** Opening INPUT DATA block **
Record compiled_ok (keep : reg) : Prop := mk_compiled_ok {
  (** The dispatcher jumps to the entry with R13 as it was. *)
  co_dispatch : forall top e m, m_rip m = at_dispatch P ->
    m_rip (cd_dispatch code e m) = e /\ m_regs (cd_dispatch code e m) R13 = m_regs m R13 /\
    (on_stack top m -> keeps_to_stack top 0 m (cd_dispatch code e m) /\ state_byte (cd_dispatch code e m) = state_byte m);
  (** [task_a] up to its first switch; the local [state_ptr] goes to the register [keep]. *)
  co_a_first : forall m, m_rip m = at_task_a P -> on_stack (at_top_a P) m ->
    keeps_to_stack (at_top_a P) 8 m (cd_a_first code m) /\
    at_switch (cd_a_first code m) (at_a_back P) (m_regs m R13 + TS_A) (m_regs m R13 + TS_B) TASK_A /\
    m_regs (cd_a_first code m) keep = m_regs m R13;
  co_a_second : forall m, m_rip m = at_a_back P -> on_stack (at_top_a P) m ->
    keeps_to_stack (at_top_a P) 8 m (cd_a_second code m) /\
    at_switch (cd_a_second code m) (at_a_end P) (m_regs m keep + TS_A) (m_regs m keep + TS_BOOT) RETURNED_A;
  co_b : forall m, m_rip m = at_task_b P -> on_stack (at_top_b P) m ->
    keeps_to_stack (at_top_b P) 8 m (cd_b code m) /\
    at_switch (cd_b code m) (at_b_end P) (m_regs m R13 + TS_B) (m_regs m R13 + TS_A) TASK_B;
}.

Definition apart (a n b k : Z) : Prop := a + n <= b \/ b + k <= a.

(** The addresses are the ones of a linked program: the code is distinct, the state,
    the stacks and the frame [sp] of [run] do not overlap. *)
Record places_ok (sp : Z) : Prop := mk_places_ok {
  pl_state : points (at_state P) 25;
  pl_top_a : TEST_STACK <= at_top_a P <= U64_MAX;
  pl_top_b : TEST_STACK <= at_top_b P <= U64_MAX;
  pl_sp : points (sp - 8) 2;
  pl_code : NoDup [at_trampoline P; at_dispatch P; at_task_a P; at_task_b P; at_run_back P; at_a_back P];
  pl_activations : at_activation_a P <> 0 /\ at_activation_b P <> 0 /\ at_activation_a P <> at_activation_b P;
  pl_a : apart (at_top_a P - TEST_STACK) TEST_STACK (at_state P) TS_SIZE;
  pl_b : apart (at_top_b P - TEST_STACK) TEST_STACK (at_state P) TS_SIZE;
  pl_ab : apart (at_top_a P - TEST_STACK) TEST_STACK (at_top_b P - TEST_STACK) TEST_STACK;
  pl_sp_state : apart (sp - 8) 16 (at_state P) TS_SIZE;
  pl_sp_a : apart (sp - 8) 16 (at_top_a P - TEST_STACK) TEST_STACK;
  pl_sp_b : apart (sp - 8) 16 (at_top_b P - TEST_STACK) TEST_STACK;
}.

(** [run] at its call of [switch]. *)
Record entered (m : machine) (a b : Context) : Prop := mk_entered {
  en_switch : at_switch m (at_run_back P) (at_state P + TS_BOOT) (at_state P + TS_A) START;
  en_a : holds (m_mem m) (at_state P + TS_A) (context_words a);
  en_b : holds (m_mem m) (at_state P + TS_B) (context_words b);
}.

(** ** Running it *)
Lemma preserved_switched f rip g r : r ∈ preserved_regs -> AsmProps.switched f (context_of rip g) r = g r.
Proof using Type. unfold preserved_regs. rewrite !elem_of_cons. by intros [->|[->|[->|[->|[->|[->|[]%not_elem_of_nil]]]]]]. Qed.

(** A call of [switch] into a context, as a step. *)
Lemma vs_call_spec m back cur nxt byte c :
  at_switch m back cur nxt byte -> points cur 8 -> points nxt 8 -> apart cur 64 nxt 64 ->
  points (m_regs m RSP) 1 -> apart (m_regs m RSP) 8 cur 64 ->
  holds (m_mem m) nxt (context_words c) -> points (c_rsp c - 8) 2 -> apart (c_rsp c - 8) 8 cur 64 ->
  exists mf, vs_call m = Some ([byte], mf) /\ m_rip mf = c_rip c /\
    (forall r, r ∈ RSP :: preserved_regs -> m_regs mf r = AsmProps.switched (m_regs m) c r) /\
    holds (m_mem mf) cur (context_words (context_of back (m_regs m))) /\
    (forall x, x < cur \/ cur + 64 <= x -> x <> c_rsp c - 8 -> m_mem mf x = m_mem m x).
Proof using Type.
  intros [Hdi Hsi Hret _ Hby] Hc Hn Hap Hs Hsa Hh Hcs Hca. unfold apart in *.
  destruct (switch_spec alu_flags m cur nxt c) as (mf & E & [Hr Hi _ _ _] & Hsave & Hmem); [done || lia..|].
  unfold vs_call. rewrite E, Hby, Hret in *. cbn [mbind option_bind]. exists mf. split_and!; try done.
  intros r Hin. rewrite Hr. revert Hin. unfold preserved_regs. rewrite !elem_of_cons.
  by intros [->|[->|[->|[->|[->|[->|[->|[]%not_elem_of_nil]]]]]]].
Qed.

(** The context of a task not started yet. *)
Definition fresh_context (top : Z) (act : ActivationRecord) (c : Context) : Prop :=
  c_rsp c mod 16 = 8 /\ top - 16 < c_rsp c <= top /\ c_rip c = at_trampoline P /\ c_r12 c = act_pointer act /\
  c_r13 c = at_state P.

Lemma bootstrap_fresh top act :
  TEST_STACK <= top <= U64_MAX ->
  exists c, bootstrap_kernel_context top act = Some c /\ fresh_context top act (with_r13 c (at_state P)).
Proof using Type.
  intros Ht. unfold bootstrap_kernel_context, TEST_STACK in *.
  destruct (bootstrap_context_spec top act (at_trampoline P)) as (c & -> & H1 & H2 & H3 & H4); [lia|].
  exists c. split; [done|]. by split.
Qed.

Lemma fresh_points top act c : fresh_context top act c -> TEST_STACK <= top <= U64_MAX -> points (c_rsp c - 8) 2.
Proof using Type.
  intros (Hm & Hr & _) Ht. unfold TEST_STACK in *.
  pose proof (Z.div_mod (c_rsp c) 16 ltac:(lia)) as Hd. split_and!; [|lia|ulia].
  replace (c_rsp c - 8) with (2 * (c_rsp c / 16) * 8) by lia. by apply Z.mod_mul.
Qed.

(** *** Steps by address *)
Section Steps.
Context (sp : Z) (Hpl : places_ok sp).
** Closing INPUT DATA block **
- BRIEF:
In the records above, the line with "Proof using Type. unfold" marks the start and the line with "points (m_regs m" marks the end; copy that stretch exactly, both lines included, and nothing else.

- SOLUTION TO THE PROBLEM:
Proof using Type. unfold preserved_regs. rewrite !elem_of_cons. by intros [->|[->|[->|[->|[->|[->|[]%not_elem_of_nil]]]]]]. Qed.

(** A call of [switch] into a context, as a step. *)
Lemma vs_call_spec m back cur nxt byte c :
  at_switch m back cur nxt byte -> points cur 8 -> points nxt 8 -> apart cur 64 nxt 64 ->
  points (m_regs m RSP) 1 -> apart (m_regs m RSP) 8 cur 64 ->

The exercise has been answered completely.